▶ _YOUR GOAL_: Go through the material below and copy all lines with "Hentry".

▶ _SOURCE MATERIAL_:
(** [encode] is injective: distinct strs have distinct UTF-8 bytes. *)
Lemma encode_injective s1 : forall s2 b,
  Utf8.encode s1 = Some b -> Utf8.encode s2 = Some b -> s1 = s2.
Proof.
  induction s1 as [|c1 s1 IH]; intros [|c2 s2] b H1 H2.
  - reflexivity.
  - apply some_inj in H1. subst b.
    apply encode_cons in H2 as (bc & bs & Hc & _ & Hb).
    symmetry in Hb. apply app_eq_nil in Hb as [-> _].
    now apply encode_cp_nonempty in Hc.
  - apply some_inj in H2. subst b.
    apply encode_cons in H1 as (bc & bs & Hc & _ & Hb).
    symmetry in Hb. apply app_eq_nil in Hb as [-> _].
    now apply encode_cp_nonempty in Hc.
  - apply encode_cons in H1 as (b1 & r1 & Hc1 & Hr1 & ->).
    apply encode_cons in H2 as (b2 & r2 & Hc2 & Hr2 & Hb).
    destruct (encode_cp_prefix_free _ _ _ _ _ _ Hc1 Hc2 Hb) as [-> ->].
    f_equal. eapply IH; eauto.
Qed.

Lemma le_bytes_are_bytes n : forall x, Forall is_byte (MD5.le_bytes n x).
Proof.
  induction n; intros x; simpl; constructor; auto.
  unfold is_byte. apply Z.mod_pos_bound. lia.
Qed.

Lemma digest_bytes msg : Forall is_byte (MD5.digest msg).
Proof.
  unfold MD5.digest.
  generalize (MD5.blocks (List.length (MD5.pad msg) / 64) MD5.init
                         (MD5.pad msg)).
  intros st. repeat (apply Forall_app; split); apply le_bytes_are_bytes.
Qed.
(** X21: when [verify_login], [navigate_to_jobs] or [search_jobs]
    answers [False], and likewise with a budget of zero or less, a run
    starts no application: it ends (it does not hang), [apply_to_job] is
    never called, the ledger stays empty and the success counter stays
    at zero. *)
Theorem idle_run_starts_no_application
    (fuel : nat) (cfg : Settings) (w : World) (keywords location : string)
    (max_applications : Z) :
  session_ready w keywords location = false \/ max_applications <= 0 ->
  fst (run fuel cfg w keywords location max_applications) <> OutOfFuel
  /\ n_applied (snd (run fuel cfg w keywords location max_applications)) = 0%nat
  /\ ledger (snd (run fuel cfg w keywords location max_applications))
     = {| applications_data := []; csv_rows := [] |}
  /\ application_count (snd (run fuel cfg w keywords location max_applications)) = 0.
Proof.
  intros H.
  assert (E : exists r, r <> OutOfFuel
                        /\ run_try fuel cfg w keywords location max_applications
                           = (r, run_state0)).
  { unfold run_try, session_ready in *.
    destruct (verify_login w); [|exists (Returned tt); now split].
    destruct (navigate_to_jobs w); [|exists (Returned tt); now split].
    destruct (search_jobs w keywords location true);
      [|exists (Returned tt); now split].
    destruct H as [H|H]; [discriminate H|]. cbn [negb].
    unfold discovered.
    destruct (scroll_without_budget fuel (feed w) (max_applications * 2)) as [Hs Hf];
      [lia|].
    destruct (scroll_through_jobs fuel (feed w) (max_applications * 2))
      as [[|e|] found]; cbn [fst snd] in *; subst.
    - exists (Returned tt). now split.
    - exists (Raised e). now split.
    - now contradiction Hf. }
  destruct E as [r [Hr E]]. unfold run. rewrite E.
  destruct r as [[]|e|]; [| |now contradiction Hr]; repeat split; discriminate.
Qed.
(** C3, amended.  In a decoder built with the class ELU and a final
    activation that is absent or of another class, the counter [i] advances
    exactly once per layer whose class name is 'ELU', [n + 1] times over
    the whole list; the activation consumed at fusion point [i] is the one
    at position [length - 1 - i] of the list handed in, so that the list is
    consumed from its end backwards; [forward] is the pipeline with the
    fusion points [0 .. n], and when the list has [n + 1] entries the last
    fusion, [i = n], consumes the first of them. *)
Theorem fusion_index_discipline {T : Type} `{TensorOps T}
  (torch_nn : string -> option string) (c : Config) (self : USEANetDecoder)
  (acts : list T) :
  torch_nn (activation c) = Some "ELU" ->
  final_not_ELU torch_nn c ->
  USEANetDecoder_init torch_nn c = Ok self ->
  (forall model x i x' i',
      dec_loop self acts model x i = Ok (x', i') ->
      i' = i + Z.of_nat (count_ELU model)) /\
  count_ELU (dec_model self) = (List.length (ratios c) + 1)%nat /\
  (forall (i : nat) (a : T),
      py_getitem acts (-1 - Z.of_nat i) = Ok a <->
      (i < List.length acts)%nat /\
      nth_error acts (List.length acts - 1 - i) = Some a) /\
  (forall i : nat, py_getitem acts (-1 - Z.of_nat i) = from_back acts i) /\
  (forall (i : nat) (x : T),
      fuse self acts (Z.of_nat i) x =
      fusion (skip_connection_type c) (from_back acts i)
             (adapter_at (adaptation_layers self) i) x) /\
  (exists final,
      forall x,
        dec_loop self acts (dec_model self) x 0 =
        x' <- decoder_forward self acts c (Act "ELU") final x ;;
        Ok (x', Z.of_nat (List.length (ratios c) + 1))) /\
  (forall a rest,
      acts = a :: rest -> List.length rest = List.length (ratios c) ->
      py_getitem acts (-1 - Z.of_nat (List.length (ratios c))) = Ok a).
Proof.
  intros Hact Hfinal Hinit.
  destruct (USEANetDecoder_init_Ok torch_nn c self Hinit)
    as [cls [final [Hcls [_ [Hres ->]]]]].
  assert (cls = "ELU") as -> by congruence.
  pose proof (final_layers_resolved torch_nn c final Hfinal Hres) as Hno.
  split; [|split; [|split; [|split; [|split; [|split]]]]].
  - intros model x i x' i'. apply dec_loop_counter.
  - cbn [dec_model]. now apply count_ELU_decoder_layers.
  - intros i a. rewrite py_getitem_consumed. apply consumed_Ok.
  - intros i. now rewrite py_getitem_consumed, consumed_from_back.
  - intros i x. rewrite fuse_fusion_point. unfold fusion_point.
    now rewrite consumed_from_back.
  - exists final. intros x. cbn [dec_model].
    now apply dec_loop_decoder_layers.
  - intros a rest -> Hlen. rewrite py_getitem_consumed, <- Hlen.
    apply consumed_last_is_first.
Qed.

---

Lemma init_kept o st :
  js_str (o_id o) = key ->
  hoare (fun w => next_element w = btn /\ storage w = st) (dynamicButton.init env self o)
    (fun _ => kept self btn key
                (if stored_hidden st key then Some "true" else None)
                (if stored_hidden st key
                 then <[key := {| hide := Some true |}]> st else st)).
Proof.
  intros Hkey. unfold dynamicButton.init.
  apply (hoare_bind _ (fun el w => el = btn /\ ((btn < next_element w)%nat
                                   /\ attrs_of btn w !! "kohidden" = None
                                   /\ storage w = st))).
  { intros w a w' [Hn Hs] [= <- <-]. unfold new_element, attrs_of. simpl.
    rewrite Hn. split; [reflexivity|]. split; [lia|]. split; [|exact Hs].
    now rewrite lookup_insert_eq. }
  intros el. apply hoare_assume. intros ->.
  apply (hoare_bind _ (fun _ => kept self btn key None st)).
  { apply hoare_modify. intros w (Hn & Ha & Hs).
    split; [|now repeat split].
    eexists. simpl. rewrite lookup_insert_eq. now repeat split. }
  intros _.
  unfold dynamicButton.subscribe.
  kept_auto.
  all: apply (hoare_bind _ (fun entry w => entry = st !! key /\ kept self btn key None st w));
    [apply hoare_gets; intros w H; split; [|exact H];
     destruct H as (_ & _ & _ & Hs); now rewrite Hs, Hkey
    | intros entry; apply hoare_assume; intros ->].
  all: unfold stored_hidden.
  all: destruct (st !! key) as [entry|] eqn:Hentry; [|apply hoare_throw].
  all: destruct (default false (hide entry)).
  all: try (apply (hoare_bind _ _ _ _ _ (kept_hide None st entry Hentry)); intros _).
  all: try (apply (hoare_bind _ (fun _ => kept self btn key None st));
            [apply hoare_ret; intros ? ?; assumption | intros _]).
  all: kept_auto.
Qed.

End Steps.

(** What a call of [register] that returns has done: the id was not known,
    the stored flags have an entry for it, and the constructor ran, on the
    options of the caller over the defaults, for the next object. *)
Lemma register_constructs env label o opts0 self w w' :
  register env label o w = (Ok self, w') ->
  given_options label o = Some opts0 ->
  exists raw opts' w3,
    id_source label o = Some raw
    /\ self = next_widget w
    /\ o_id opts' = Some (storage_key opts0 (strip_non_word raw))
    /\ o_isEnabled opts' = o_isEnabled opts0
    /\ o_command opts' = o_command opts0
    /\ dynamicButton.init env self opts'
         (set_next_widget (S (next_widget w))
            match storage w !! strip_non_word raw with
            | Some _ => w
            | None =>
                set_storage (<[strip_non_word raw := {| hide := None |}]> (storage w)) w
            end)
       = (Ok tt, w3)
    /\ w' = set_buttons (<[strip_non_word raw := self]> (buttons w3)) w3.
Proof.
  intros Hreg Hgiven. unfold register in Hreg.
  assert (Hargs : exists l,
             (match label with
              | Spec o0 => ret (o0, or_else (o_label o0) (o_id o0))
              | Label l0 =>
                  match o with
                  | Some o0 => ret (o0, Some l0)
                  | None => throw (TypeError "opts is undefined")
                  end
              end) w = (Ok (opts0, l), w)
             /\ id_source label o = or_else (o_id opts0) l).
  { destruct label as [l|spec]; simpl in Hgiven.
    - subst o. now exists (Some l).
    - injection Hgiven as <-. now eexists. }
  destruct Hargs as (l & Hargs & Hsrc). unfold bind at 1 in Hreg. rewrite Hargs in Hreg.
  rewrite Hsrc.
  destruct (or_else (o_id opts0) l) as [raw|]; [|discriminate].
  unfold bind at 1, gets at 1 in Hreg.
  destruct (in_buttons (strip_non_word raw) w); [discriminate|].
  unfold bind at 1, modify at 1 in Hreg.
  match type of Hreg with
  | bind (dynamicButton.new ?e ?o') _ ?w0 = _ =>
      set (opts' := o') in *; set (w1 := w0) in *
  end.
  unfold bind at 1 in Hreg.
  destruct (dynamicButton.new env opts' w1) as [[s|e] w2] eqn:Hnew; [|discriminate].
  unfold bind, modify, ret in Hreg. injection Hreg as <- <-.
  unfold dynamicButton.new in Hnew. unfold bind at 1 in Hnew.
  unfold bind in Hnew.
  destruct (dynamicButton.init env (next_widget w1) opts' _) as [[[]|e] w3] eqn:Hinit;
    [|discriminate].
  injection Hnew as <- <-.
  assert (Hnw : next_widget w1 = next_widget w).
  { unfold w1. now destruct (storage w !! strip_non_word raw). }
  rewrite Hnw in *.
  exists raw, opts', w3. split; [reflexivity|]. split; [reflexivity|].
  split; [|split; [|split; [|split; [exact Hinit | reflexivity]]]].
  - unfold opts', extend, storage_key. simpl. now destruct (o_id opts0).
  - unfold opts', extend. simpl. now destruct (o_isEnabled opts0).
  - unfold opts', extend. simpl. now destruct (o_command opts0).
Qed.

▶ _EXPECTED ANSWER_:
  all: destruct (st !! key) as [entry|] eqn:Hentry; [|apply hoare_throw].
  all: try (apply (hoare_bind _ _ _ _ _ (kept_hide None st entry Hentry)); intros _).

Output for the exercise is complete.